Other Greenwood programming includes a daily podcast called Money Moves hosted by Tanya Sam of The Real Housewives of Atlanta; a documentary of stories from Black Wall Street; and “Greenwood’s Greenbook,” an online directory of Black- and Latinx-owned businesses across the U.S.
While it’s a digital bank, Greenwood will offer traditional services like checking and savings accounts, loans, and free ATM usage. (The full banking platform launchhas been delayed until early 2022due to a huge demand, with more than 500,000 people signing up on the waitlist.) The content studio is both a way to reach potential customers and offer financial literacy tools to communities that have historically been underserved by banks.Black loan applicants are denied at an 80% higher rate than white applicants, according to 2020 data from the Home Mortgage Disclosure Act. And, according to the Boston Consulting Group, Black and Latinx households make up 32% of the U.S. population but represent 64% of the country’s unbanked households and 47% of its underbanked households. Check cashers and payday lenders—which are often predatory—are more common than major bank branches in lower-income communities.

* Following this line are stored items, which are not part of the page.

Lemma reqres_threads_delivery_witness :
  exists c evs, example_run = Some (c, evs) /\
    (exists s, server (world c) = Some s) /\ posts 3 evs = [inr 80] /\ fetches 3 evs = [inr 80] /\
    forall t, clients c !! 1%nat = Some t -> c_response (handle t) = 3%nat.
Proof.
  pose proof example_view as Hv. unfold example_run in *.
  destruct example_started as [[[hs|e] w]| |] eqn:E; [|discriminate Hv..].
  destruct (run _ _ _ _) as [[c evs]|] eqn:Hr; [|discriminate Hv].
  exists c, evs. split; [reflexivity|].
  destruct (reqres_threads_delivery (P := toy_posix) (fun x => x) (fun x => x) false no_hash 8 8
    (ReqResSafe.example_builder 4) _ (empty_os 100000) hs w ReqResSafe.rr_example_qos_ok
    example_builders_ok E example_sched c evs Hr) as ((s & Hs & _) & Hc & _).
  injection Hv as -> _. split; [exists s; exact Hs|]. split; [reflexivity|]. split; [reflexivity|].
  intros t Ht. exact (proj1 (Hc 1%nat t Ht)).
Defined.

Lemma reqres_threads_wait_free_witness :
  exists c evs, example_run = Some (c, evs) /\
    (exists c' e, exec (P := toy_posix) (fun x => x) (fun x => x) (run_of 0) c = Some (c', e)) /\
    forall c1 e1 more c2 e2, exec (fun x => x) (fun x => x) (CallSend 0 9) c = Some (c1, e1) ->
      run (fun x => x) (fun x => x) more c1 = Some (c2, e2) -> Forall (no_call 1) more -> own_steps 1 more <= 7.
Proof.
  pose proof example_view as Hv.
  assert (Hbusy : match example_run with Some (c, _) => match server_at c with Idle _ => false | _ => true end
                  | None => false end = true) by (vm_compute; reflexivity).
  unfold example_run in *. destruct example_started as [[[hs|e] w]| |] eqn:E; [|discriminate Hv..].
  destruct (run _ _ _ _) as [[c evs]|] eqn:Hr; [|discriminate Hv].
  exists c, evs. split; [reflexivity|].
  destruct (reqres_threads_wait_free (P := toy_posix) (fun x => x) (fun x => x) false no_hash 8 8
    (ReqResSafe.example_builder 4) _ (empty_os 100000) hs w ReqResSafe.rr_example_qos_ok
    example_builders_ok E example_sched c evs Hr) as (Hgo & Hsteps).
  split.
  - apply (Hgo 0%nat (server_at c)); [reflexivity|]. destruct (server_at c); done.
  - intros c1 e1 more c2 e2 He Hm Hn. exact (Hsteps (CallSend 0 9) c1 e1 more c2 e2 eq_refl He Hm Hn).
Defined.
End example.
End ReqResThreads.
Lemma responding_goes_on wire s k : good wire s -> serv s = SResponding k -> server_goes_on wire s.
Proof using Type.
  intros Hg Hc. pose proof (g_server _ _ Hg) as Hok. pose proof (server_counts _ _ _ _ Hok) as Hcnt.
  pose proof (client_counts _ _ _ (g_client _ _ Hg)) as [Hcc _].
  rewrite Hc in Hok, Hcnt. destruct Hok as ((x & Hx & Hp) & Hact & Hfe & Hpo), Hcnt as (Hsc & Hseq).
  destruct (g_one _ _ Hg) as (t & Ht & _).
  destruct (server_step wire (cfg s) (trace s) t) as (sv & qs & c' & e & Hm & He & Hm' & Hr' & Hcl' & Hl & Hlt & Ha');
    [apply Hg|apply Hg|done|by destruct (server_at (cfg s))|].
  destruct (enough_room wire _ _ _ _ _ Hm (g_room _ _ Hg) Ht (g_lost _ _ Hg)) as [Hav Hrm]; [lia|lia|].
  destruct (fetched_first _ _ _ _ _ _ Hm (g_room _ _ Hg) Ht 0) as [l0 Hf0]; [lia|].
  destruct (fetched_first _ _ _ _ _ _ Hm (g_room _ _ Hg) Ht 1) as [l1 Hf1]; [lia|].
  apply (f_equal length) in Hf0, Hf1. rewrite length_app in Hf0, Hf1.
  pose proof (posting_steps _ _ _ Hp) as Hst.
  assert (Hnext : posting 1 (inr (compute x)) (server_at c') /\ e = [] \/
    server_at c' = posted (inr (compute x)) (Ok tt) /\ e = [Posted 1 (inr (compute x))]).
  { eapply posting_next; try done; [intros E; apply Hav; by left|].
    intros ch q Hch Hq. apply (Hrm 1%nat); first [done|lia]. }
  unfold server_goes_on, step_server. rewrite Hc, He. cbn [waits client trace]. rewrite Hc.
  destruct Hnext as [[Hp' ->]|[Hp' ->]].
  - rewrite (after_respond_posting _ _ _ _ Hp').
    destruct (server_advances wire s c' [] (SResponding k) 1 Hg) as [H1 H2]; try done.
    + rewrite app_nil_r. cbn. split; [by exists x|]. split; [|done]. rewrite Ha', Hact. by destruct (server_at c').
    + rewrite Hc. cbn [server_work]. lia.
  - unfold after_respond. rewrite Hp'. cbn [posted].
    destruct (server_advances wire s c' [Posted 1 (inr (compute x))] (SReceive (S k)) 1 Hg) as [H1 H2]; try done.
    + cbn. apply lookup_lt_Some in Hx as Hlx. split; [done|]. split; [by eexists|]. rewrite Ha', Hp'. split; [done|].
      rewrite posts_app, fetches_app, Hpo, Hfe, (answered_S _ _ Hx). cbn. by rewrite app_nil_r.
    + rewrite Hc. cbn [server_work]. destruct (requested _ _); lia.
Qed.

Lemma server_goes wire s : good wire s -> server_goes_on wire s.
Proof using Type.
  intros Hg. destruct (serv s) as [k|k|k|k|] eqn:Hc.
  - by eapply receive_goes_on.
  - by eapply receiving_goes_on.
  - by eapply respond_goes_on.
  - by eapply responding_goes_on.
  - pose proof (g_server _ _ Hg) as Hok. by rewrite Hc in Hok.
Qed.

(** ** Rounds *)

Lemma turn_advances wire t s : good wire s ->
  good wire (step t s) /\ work (step t s) + (if waits t s then 0 else 1) <= work s /\
  (waits t s = true -> forall u, u <> t -> waits u (step t s) = waits u s).
Proof using Type.
  intros Hg. destruct t; cbn [step].
  - destruct (client_goes wire s Hg) as (H1 & H2 & H3 & H4). split; [done|]. split; [done|].
    intros Hw [] Hu; [done|]. cbn [waits]. by rewrite H3, H4.
  - destruct (server_goes wire s Hg) as (H1 & H2 & H3 & H4). split; [done|]. split; [done|].
    intros Hw [] Hu; [|done]. cbn [waits]. by rewrite H3, H4.
Qed.

Lemma loop_run wire sched s : good wire s -> good wire (run sched s) /\ work (run sched s) <= work s.
Proof using Type.
  revert s. induction sched as [|t sched IH]; intros s Hg; [split; [done|cbn; lia]|].
  destruct (turn_advances wire t s Hg) as (Hg1 & Hw1 & _). destruct (IH _ Hg1) as [Hg2 Hw2].
  change (run (t :: sched) s) with (run sched (step t s)). split; [done|]. destruct (waits t s); lia.
Qed.

(** A thread that does not wait gets something done at its turn. *)
Lemma active_run wire t sched s : good wire s -> waits t s = false -> t ∈ sched -> work (run sched s) < work s.
Proof using Type.
  revert s. induction sched as [|u sched IH]; intros s Hg Ht Hin; [by apply elem_of_nil in Hin|].
  change (run (u :: sched) s) with (run sched (step u s)).
  destruct (turn_advances wire u s Hg) as (Hg1 & Hw1 & Hu). destruct (loop_run wire sched _ Hg1) as [_ Hw2].
  destruct (waits u s) eqn:Hwu; [|lia].
  destruct (decide (t = u)) as [->|Hne]; [congruence|].
  apply elem_of_cons in Hin as [->|Hin]; [done|]. specialize (IH _ Hg1). rewrite Hu in IH by done.
  specialize (IH Ht Hin). lia.
Qed.

Definition finished (s : sys) : Prop := client s = CSend (results n) /\ serv s = SReceive n.

(** Both threads cannot wait for each other. *)
Lemma no_deadlock wire s : good wire s -> waits TheClient s = true -> waits TheServer s = true -> finished s.
Proof using Type.
  intros Hg Hc Hs. pose proof (g_client _ _ Hg) as Hco. pose proof (g_server _ _ Hg) as Hso.
  assert (Hcl : (exists acc, client s = CSend acc /\ length acc = n /\ acc = results n /\ length (posts 0 (trace s)) = n) \/
    exists i, (length (posts 1 (trace s)) <= i < n)%nat /\ length (posts 0 (trace s)) = S i).
  { cbn [waits] in Hc. destruct (client s) as [acc|acc|acc|acc|]; try done.
    - left. destruct Hco as (Hacc & Hle & _ & Hpo & _). apply Nat.leb_le in Hc. assert (Hn : length acc = n) by lia.
      exists acc. rewrite Hpo, length_asked, Hn by lia. split_and!; try done. by rewrite Hacc, Hn.
    - right. destruct Hco as (_ & Hlt & _ & Hpo & _). apply negb_true_iff, Nat.ltb_ge in Hc.
      exists (length acc). rewrite Hpo, length_asked by lia. lia.
    - right. destruct Hco as (_ & Hlt & Hpo & _). apply negb_true_iff, Nat.ltb_ge in Hc.
      exists (length acc). rewrite Hpo, length_asked by lia. lia. }
  assert (Hsv : (serv s = SReceive n /\ length (posts 1 (trace s)) = n) \/
    exists k, (length (posts 0 (trace s)) <= k < n)%nat /\ length (posts 1 (trace s)) = k).
  { cbn [waits] in Hs. destruct (serv s) as [k|k|k|k|]; try done.
    - destruct Hso as (Hle & _ & _ & _ & Hpo). apply orb_true_iff in Hs as [Hs|Hs].
      + apply Nat.leb_le in Hs. left. assert (k = n) as -> by lia. by rewrite Hpo, length_answered.
      + apply negb_true_iff, Nat.ltb_ge in Hs. destruct (decide (k = n)) as [->|].
        * left. by rewrite Hpo, length_answered.
        * right. exists k. rewrite Hpo, length_answered by lia. lia.
    - right. destruct Hso as (Hlt & _ & Hpo & _). apply negb_true_iff, Nat.ltb_ge in Hs.
      exists k. rewrite Hpo, length_answered by lia. lia. }
  destruct Hcl as [(acc & Hcl & _ & -> & Hn)|(i & Hi & Hn)], Hsv as [(Hsv & Hk)|(k & Hk1 & Hk2)]; [done|exfalso; lia..].
Qed.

Greenwood’s goal is to start changing those statistics.
“In order to thwart racial inequality, financial empowerment has to exist,” says Glover, a former record exec and founder of Bounce TV. “It starts with the recirculation of capital. We want to extinguish all predatory-lending practices in banking. Candidly, we want to put all check-cashing businesses out of business.”

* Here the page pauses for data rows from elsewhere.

(* ===== verification/Blackboard.v ===== *)
(** * Blackboard
    (crates/entangle/src/port/writer.rs, port/reader.rs, service/blackboard.rs)

    [Seqlock]: [Writer::write] and [Reader::read] cut at every access to shared
    memory, on a memory that is sequentially consistent.  The copy of a payload
    is not atomic: it moves the words of the value one at a time and in any
    order.  This machine runs one call with the others at rest ([write_alone],
    [read_alone]), and is the reference for those runs of SeqlockWeak.v, where
    the accesses have the orderings of the source, that are sequentially
    consistent; it does not stand for threads that run at the same time.
    [BlackboardPorts]: the ports and the state they share. *)
From stdpp Require Import pretty.
From S2P Require Import Prelude Contracts FreeList IndexSet PoolAlloc Shm DataSegment Config Service.
#[local] Open Scope Z_scope.
#[local] Open Scope rust_scope.

Module Seqlock.

(** The sequence number and the words of the data slot. *)
Record Slot := mk_slot { sequence : Z; words : list Z }.

Definition set_sequence (b : Slot) (s : Z) : Slot := mk_slot s (words b).
Definition set_word (b : Slot) (j : nat) (x : Z) : Slot :=
  mk_slot (sequence b) (<[j := x]> (words b)).
(* ===== verification/SeqlockWeak.v ===== *)
(** * The blackboard with the memory orderings of the source
    (crates/entangle/src/port/writer.rs, port/reader.rs)

    The seqlock of Blackboard.v again, for one writer and any number of readers,
    on the memory of WeakMemory.v: the accesses to the sequence number have the
    orderings that the code gives them, the copy of the payload is made of
    [Relaxed] accesses (to the compiler a copy that races with a write is
    undefined; this is the best it can mean).  A read sees no word older than the
    write it started from; but it may return words of different writes: nothing
    keeps the loads of the words before the second load of the number, nor the
    stores of the words after the store of the odd number.  Successive reads of
    one reader never go back.  In the runs where every load returns the latest
    value reads are whole, and the register is atomic. *)
From Stdlib Require Import Sorted.
From S2P Require Import Prelude WeakMemory Blackboard.
#[local] Open Scope Z_scope.

Module SeqlockWeak.
Import Seqlock.

Inductive loc := Seq | Word (j : nat).
#[export] Instance seqlock_loc_eq_dec : EqDecision loc.
Proof. solve_decision. Defined.

Record config := mkC {
  mem : memory loc;
  w_view : view loc;
  writer : write_pc;
  readers : list (view loc * read_pc);
}.

Definition init (nr : nat) : config :=
  mkC (initial (fun _ => 0)) bottom WriteIdle (replicate nr (bottom, ReadIdle None)).

Section machine.
(** The words of the payload. *)
Context (n : nat).

(** One step of [Writer::write]: a load reads place [ts], the copy moves the
    [k]-th word left. *)
Definition step_write (ts k : nat) (M : memory loc) (V : view loc) (p : write_pc)
    : option (memory loc * view loc * write_pc * list event) :=
  match p with
  | WriteIdle => None
  | WriteLoad v =>
      match load Relaxed Seq ts M V with
      | Some (seq, V) => Some (M, V, WriteBegin v seq, [])
      | None => None
      end
  | WriteBegin v seq =>
      let (M, V) := store Release Seq (wrapping_add 64 seq 1) M V in
      Some (M, V, WriteCopy v seq (List.seq 0 n), [])
  | WriteCopy v seq [] =>
      let (M, V) := store Release Seq (wrapping_add 64 seq 2) M V in
      Some (M, V, WriteIdle, [Wrote v])
  | WriteCopy v seq todo =>
      match todo !! k with
      | Some j =>
          match v !! j with
          | Some x =>
              let (M, V) := store Relaxed (Word j) x M V in
              Some (M, V, WriteCopy v seq (delete k todo), [])
          | None => None
          end
      | None => None
      end
  end.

Mixing pop culture and entertainment to promote financial education isn’t a new idea. NBA star LeBron James’s Uninterrupted partnered with Chase in 2018 for a video and eventual podcast series. But Greenwood is pitching itself as a different kind of messenger.
“Oftentimes working-class people, people who are newly immigrated, people who grew up poor, are intimidated by finance,” Render says. “They’re intimidated by the language, they’re intimidated by the environment. The addition of content wipes away a lot of that anxiety and fear because you’re engaging people that also look like you.”
The last few years have seen the rise of so-called neobanks, or financial tech firms offering digital banking services. According to PitchBook, investors put $44.4 billion into fintech startups last year alone. Some, like teen-focused debit card startup Step, endorsed by TikTok star Charli D’Amelio, target a specific audience, but most are more generally focused on simplifying and disrupting traditional banking for younger customers.
Render says that Greenwood is a response to how America’s systems have failed Black people. “Whether it’s finance, healthcare, education—the mistrust is not unwarranted. But we’re here to make some progress on it in my lifetime so it’s not as warranted as it once was,” he says. “We want to help people build the confidence it takes to participate in this system, so we’re living in it and not under it.”